2. Tag | |||
oberhalb des massiven Argentieregletschers |
Nach
einer recht unruhigen Nacht - ich hatte ja so viel über die Haute
Route gelesen -brechen wir früh auf, um die erste Gondel auf den
Aiguille de Grande Montets zu bekommen. Auf 3225m haben wir einen traumhaften
Blick auf den Mt. Blanc. Viel Zeit, diesen zu genießen, haben wir
nicht. Noch kurz der Check, ob alle LVS Geräte eingeschaltet sind
und jeder seinen Klettergurt richtig angelegt hat. Und dann geht es sofort
auf den Boards wieder bergab in das gigantische Gletscherbecken des Glacier
d'Argentiere. Mit gemischten Gefühlen. Denn vor uns baut
sich der mächtige Aufstieg zum Col de Chardonnet auf. Im unteren
Teil technisch schon recht anspruchsvoll, da der Einstieg sehr steil und
durch den wenigen Schnee in diesem Jahr sehr vereist ist. Aber die Zacken
meines Schneeschuhs bohren sich unbeirrt ins Eis. Schritt für Schritt.

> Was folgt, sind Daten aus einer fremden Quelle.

(** * A reference configuration and a sample log type

    Used to run the model on concrete inputs.  The sample log type keeps,
    in the physical log of a slot, the recovery orders of the replay
    steps that are still to be done. *)

Module Example.

#[export] Instance ref_consts : log_constants :=
  {| LF_TYPE_MASK := 7; LF_TYPE_FREE := 0; LF_TYPE_VALIDVALUES := 2;
     INV_LOG_ORDER := 2 ^ 64 - 1; LOG_POOL_LAYOUT_FITS := true |}.

Definition first_order (l : list Z) : Z :=
  match l with [] => INV_LOG_ORDER | x :: _ => x end.

Definition ex_alloc : callback := fun v =>
  (M_R_SUCCESS, {| v_nvmd := v_nvmd v; v_nvphlog := v_nvphlog v;
                   v_log := Some 1%Z; v_logorder := v_logorder v |}).

Definition ex_init : callback := fun v =>
  (M_R_SUCCESS, {| v_nvmd := v_nvmd v; v_nvphlog := [];
                   v_log := v_log v; v_logorder := INV_LOG_ORDER |}).

Definition ex_prepare : callback := fun v =>
  (M_R_SUCCESS, {| v_nvmd := v_nvmd v; v_nvphlog := v_nvphlog v;
                   v_log := v_log v; v_logorder := first_order (v_nvphlog v) |}).

Definition ex_do : callback := fun v =>
  (M_R_SUCCESS, {| v_nvmd := v_nvmd v; v_nvphlog := tl (v_nvphlog v);
                   v_log := v_log v; v_logorder := v_logorder v |}).

Definition ex_ops : m_log_ops_t :=
  {| alloc := Some ex_alloc; init := Some ex_init;
     recovery_init := Some ex_prepare; recovery_do := Some ex_do;
     recovery_prepare_next := Some ex_prepare |}.

Definition slot (flags : Z) (words : list Z) : m_log_dsc_t :=
  {| nvmd := {| generic_flags := flags |}; nvphlog := words; log := None;
     ops := None; logorder := 0 |}.

(** The pool found at start: slots 0 and 1 hold logs of type 2 with two
    replay steps each, slot 2 holds a log of type 3, the others are
    free. *)
Definition ex_pool (i : nat) : m_log_dsc_t :=
  match i with
  | 0 => slot 2%Z [10; 40]%Z
  | 1 => slot 2%Z [20; 30]%Z
  | 2 => slot 3%Z [5]%Z
  | _ => slot 0%Z []
  end.

Definition ex_mem : memory :=
  {| log_dscs := ex_pool; trace := []; allocs := [];
     pool_segment := true |}.

(** The process before any call into the log manager. *)
Definition ex_start : process :=
  {| logmgr := None; logmgr_initialized := false; heap := ex_mem |}.

Definition result_state {A : Type} (o : outcome (A * state)) (dflt : state) : state :=
  match o with Ret (_, s) => s | _ => dflt end.

(** After pool bring-up. *)
Definition ex_created : state :=
  create_log_dscs (seq 0 LOG_NUM) {| mgr := empty_mgr; mem := ex_mem |}.

(** After registration of type 2. *)
Definition ex_registered : state :=
  result_state (register_logtype ex_created 2 (Some ex_ops) true) ex_created.

(** After recovery. *)
Definition ex_recovered : state :=
  result_state (do_recovery 10 ex_registered) ex_registered.

(** After an allocation of type 2 from the recovered state (a recovered
    slot of that type is taken). *)
Definition ex_allocated : state :=
  result_state (alloc_log 2 ex_recovered) ex_recovered.

(** After an allocation of type 2 before any recovery (an untyped slot
    is bound through the registry). *)
Definition ex_bound : state :=
  result_state (alloc_log 2 ex_registered) ex_registered.

(** A pool without a free slot: every slot holds a log of type 3, which
    nobody registers. *)
Definition ex_exhausted : state :=
  create_log_dscs (seq 0 LOG_NUM)
    {| mgr := empty_mgr;
       mem := {| log_dscs := fun _ => slot 3%Z []; trace := []; allocs := [];
                 pool_segment := true |} |}.

(** A pool in which every slot holds a log of type 2 with one replay
    step; types 2 and 5 are registered, recovery has run. *)
Definition ex_full_created : state :=
  create_log_dscs (seq 0 LOG_NUM)
    {| mgr := empty_mgr;
       mem := {| log_dscs := fun i => slot 2%Z [Z.of_nat i];
                 trace := []; allocs := [];
                 pool_segment := true |} |}.

Definition ex_full_registered : state :=
  let s2 := result_state (register_logtype ex_full_created 2 (Some ex_ops) true)
              ex_full_created in
  result_state (register_logtype s2 5 (Some ex_ops) true) s2.

Definition ex_full_recovered : state :=
  result_state (do_recovery 40 ex_full_registered) ex_full_registered.

(** In the middle of recovery: the collection phase is over, the
    ordering loop has not started. *)
Definition ex_collected : state :=
  fst (collect_logs (pending_logs_list (mgr ex_registered))
         (ex_registered, INIT_LIST_HEAD)).

(** A measure for the sample log type: the replay steps left in the
    physical log, and the step announced by the recovery order. *)
Definition ex_mu (c : m_log_dsc_t) : nat :=
  2 * length (nvphlog c) + (if Z.eqb (logorder c) INV_LOG_ORDER then 0 else 1).

(** A log type that hands its slot back once replay is complete:
    [recovery_prepare_next] clears [generic_flags] when the physical log
    is used up. *)
Definition ex_prepare_freeing : callback := fun v =>
  (M_R_SUCCESS,
   {| v_nvmd := match v_nvphlog v with
                | [] => {| generic_flags := 0 |}
                | _ => v_nvmd v
                end;
      v_nvphlog := v_nvphlog v; v_log := v_log v;
      v_logorder := first_order (v_nvphlog v) |}).

Definition ex_ops_freeing : m_log_ops_t :=
  {| alloc := Some ex_alloc; init := Some ex_init;
     recovery_init := Some ex_prepare; recovery_do := Some ex_do;
     recovery_prepare_next := Some ex_prepare_freeing |}.

(** The reference pool after registration of type 2 with that table and
    recovery: slots 1 and 0 are free, tagged FREE, and still bound to
    the table. *)
Definition ex_freed : state :=
  let s1 := result_state (register_logtype ex_created 2 (Some ex_ops_freeing) true)
              ex_created in
  result_state (do_recovery 10 s1) s1.

(** The process after a first call of [m_logmgr_register_logtype]. *)
Definition ex_first_registered : process :=
  match m_logmgr_register_logtype 10 2 (Some ex_ops) ex_start with
  | Ret (_, p) => p
  | _ => ex_start
  end.

(** The pool area before [create_log_pool] has set up a descriptor. *)
Definition ex_blank : state := {| mgr := empty_mgr; mem := ex_mem |}.

(** The process after a first call of [logmgr_init]. *)
Definition ex_brought_up : process :=
  match logmgr_init 1 ex_start with
  | Ret (_, p) => p
  | _ => ex_start
  end.

(** A process whose pool holds, in slot 0, a log of type 1, the type
    known at compilation time under [ref_consts]. *)
Definition ex_start_static : process :=
  {| logmgr := None; logmgr_initialized := false;
     heap := {| log_dscs := fun i => match i with
                                     | 0 => slot 1%Z []
                                     | _ => slot 0%Z []
                                     end;
                trace := []; allocs := [];
                pool_segment := true |} |}.

(** A process in which the pool segment cannot be mapped. *)
Definition ex_start_unmapped : process :=
  {| logmgr := None; logmgr_initialized := false;
     heap := {| log_dscs := ex_pool; trace := []; allocs := [];
                pool_segment := false |} |}.

(** A process in which the next [malloc] fails. *)
Definition ex_start_oom : process :=
  {| logmgr := None; logmgr_initialized := false;
     heap := {| log_dscs := ex_pool; trace := []; allocs := [false];
                pool_segment := true |} |}.

(** The state after pool bring-up, with a [malloc] that fails next. *)
Definition ex_created_oom : state :=
  set_mem {| log_dscs := log_dscs (mem ex_created); trace := [];
             allocs := [false]; pool_segment := true |} ex_created.

(** After a second allocation of type 2 from the recovered state. *)
Definition ex_allocated_twice : state :=
  result_state (alloc_log 2 ex_allocated) ex_allocated.

(** A table with [recovery_init] but without [recovery_do], and the
    reference pool after registration of type 2 with that table. *)
Definition ex_ops_no_replay : m_log_ops_t :=
  {| alloc := Some ex_alloc; init := Some ex_init;
     recovery_init := Some ex_prepare; recovery_do := None;
     recovery_prepare_next := Some ex_prepare |}.

Definition ex_registered_no_replay : state :=
  result_state (register_logtype ex_created 2 (Some ex_ops_no_replay) true)
    ex_created.

(** [n] allocations of type 2 in a row. *)
Fixpoint alloc_many (n : nat) (s : state) : state :=
  match n with
  | 0 => s
  | S n' => alloc_many n' (result_state (alloc_log 2 s) s)
  end.

(** The pool of [ex_full_recovered] with every log in use. *)
Definition ex_all_active : state := alloc_many LOG_NUM ex_full_recovered.

End Example.

(** * Properties *)

Section Properties.

Context {consts : log_constants}.

(** ** Memory and list primitives *)

Lemma Ret_inj {A : Type} (a b : A) : Ret a = Ret b -> a = b.
Proof. now intros [= ->]. Qed.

Immer höher. Plötzlich höre ich hinter mir ein lautes 'Shit'.
Börge war mit seinen Schneeschuhen aus der Spur gegangen und hatte
dabei eine zugewehte Gletscherspalte nicht gesehen. Zum Glück hat
er schnell reagiert. Auf dem Rücken am Rand der Spalte liegend
baumeln seine Beine über dem Abgrund. Mit vereinten Kräften
können wir ihn von der Spalte wegziehen. Weiter geht’s. Noch
den Schreck in den Gliedern. Immer bergauf. Der Berg hatte uns ganz am
Beginn der Tour gezeigt, wer hier oben über Erfolg oder Niederlage
entscheidet... |
||
Aber
das sollte es noch nicht gewesen sein für diesen Tag. Am Col
de Chardonnet auf 3321m wartet direkt die nächste Überraschung
auf uns. Eine steile schmale Rinne ist so vereist, dass man sie nur am
Seil bewältigen kann. Alle sind still. Mit uns sind noch zwei weitere
Skigruppen gestartet, die sich jetzt hier an dieser Engstelle stauen.
Ich bin aufgeregt. Will es so schnell wie möglich hinter mir haben.
Schon geht’s los. Einer nach dem Anderen. Jetzt ich. Das Seil gleitet
durch meine Finger. Gesichert bin ich am Karabiner meines Gurtes. Langsam
macht sich ein Grinsen auf meinem Gesicht breit. Das macht ja richtig
Spaß! Unten angekommen sind alle wie entfesselt und düsen mit
ihren Boards zur nächsten vereinbarten Raststelle. Dort angekommen
fehlt einer. Smiler. Er konnte bei der Schrägfahrt
die Höhe nicht halten. Ist aus unserem Blickfeld gefahren. Joseph,
unser zweiter Guide, fährt hinter uns. Schaut, ob er Smiler findet.
Nach einer Weile kommt er endlich, Smiler im Schlepptau. Auch er hatte
eine zugewehte Spalte übersehen. Ist reingefahren.
Konnte sich gerade noch mit den Armen am Rand der Spalte abstützen.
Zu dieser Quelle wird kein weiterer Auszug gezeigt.